He Ministry of Economy and Finance (MEF) proposed in his appearance before the Budget Commission integrated with the Treasury of the Senate for the Accountability the creation of a escrow for the “forty-somethings”, workers who are currently between 40 and 49 years old and who, after the social security reform in Uruguay, They could see their future retirements reduced.
The law of social security reform which was enacted in May and whose first provisions already began to be implemented in August, is a point of concern for the workers between 40 and 49 years old: your benefits will be adjusted after the removal of incentives for those who are voluntarily affiliated with a Pension Savings Fund Administrator (AFAP)so they must decide whether to continue with said affiliation or not—as it is convenient for them.
Given this situation, the Broad Front (FA) proposed to include an additional article to the Accountability to avoid tax consequences possible in the face of a massive disaffiliation of the “forty-somethings” from the AFAP, with a solution similar to the one that was previously implemented in the case of the “fifties”: divert the money of those who prefer to revoke their affiliation to a trust.

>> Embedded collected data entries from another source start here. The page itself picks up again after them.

(* ===== verification/Compose.v ===== *)
(** The lifecycle tool of the production containers:
    [scripts/ops/compose_lifecycle.py].

    Docker and the clock are the [world]; the rendered Compose file is what
    [docker compose config] answered.  Secret and certificate files are read
    through [files].  [wait] polls with fuel, one unit per poll. *)

From stdpp Require Import base list strings.
From Stdlib Require Import ZArith Lia Ascii Floats.
From S2P Require Import Prelude PyStr PyFloat PyTime PyJson PyText Host Effects.

#[local] Open Scope Z_scope.

(** [scripts/ops/compose_lifecycle.py:14-25] START_PHASES *)
Definition START_PHASES : list (string * string) := [
  ("postgres-geo", "healthy"); ("redis", "healthy"); ("mqtt", "healthy"); ("auth-policy", "healthy");
  ("backend", "healthy"); ("media-control", "healthy"); ("mediamtx", "running");
  ("turn-primary", "healthy"); ("dashboard", "healthy"); ("edge", "healthy")].

(** [scripts/ops/compose_lifecycle.py:26-26] STOP_SERVICES *)
Definition STOP_SERVICES : list string := (reverse START_PHASES).*1.

(** [scripts/ops/compose_lifecycle.py:27-27] STATEFUL_SERVICES *)
Definition STATEFUL_SERVICES : list string := ["postgres-geo"; "redis"; "mqtt"].

Definition COMMAND_TIMEOUT_SECONDS : Z := 60.

Definition lifecycle_error {A} (msg : string) : result A := throw ExcLifecycleError msg.

(** [scripts/ops/compose_lifecycle.py:45-52] LifecycleConfig *)
Record LifecycleConfig : Type := mkLifecycle {
  compose_file : fs_path;
  env_file : fs_path;
  project_name : string;
  deployment_target : string;
  wait_seconds : Z;
  poll_seconds : float
}.

Inductive action : Type := CheckAction | PlanStart | PlanStop | StartAction | StopAction.

(** [scripts/ops/compose_lifecycle.py:190-192] plan *)
Definition plan (act : string) : jval :=
  let services := if String.eqb act "start" then START_PHASES.*1 else STOP_SERVICES in
  JObj [("action", JStr act); ("services", JList (JStr <$> services)); ("recreatesContainers", JBool false)].

Section lifecycle.
Context (w : world) (fs : files) (json_loads : string → result jval) (py_repr : jval → string).
Context (config : LifecycleConfig).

The MEF proposal for those in their forties
A line similar to that proposed by the opposition was the one taken by the MEF to try to solve the problem in question, as explained in the Upper House. As explained by the director of the Macroeconomic Consulting from the portfolio, Gabriela Miraballes, Through the proposed additive articles, a trust would be created “to address the issue of forty-somethings, which caused concern.”
The official explained that, given the bonus that eliminated the social security reform “it is estimated that there are a significant number of people who may be affected and make this revocation” of voluntary affiliation. “These people must follow a process similar to that of the fifty-somethings, which is to get advice on the BPS and then take the option. In this case, then, the BPS itself made an estimate of the financial impact with different scenarios,” he indicated.
In this sense, Mirabelles explained that the first scenario contemplates a situation in which 20% of people in their forties—about 52,500—revoke their affiliation with the AFAP, which “would have a financial impact of 896 million dollars in the temporary period in which that revocation is made.” Meanwhile, if 50% of that group, that is, 132,000 people, revoked the option, “it would have a financial impact of 2.2 billion dollars”.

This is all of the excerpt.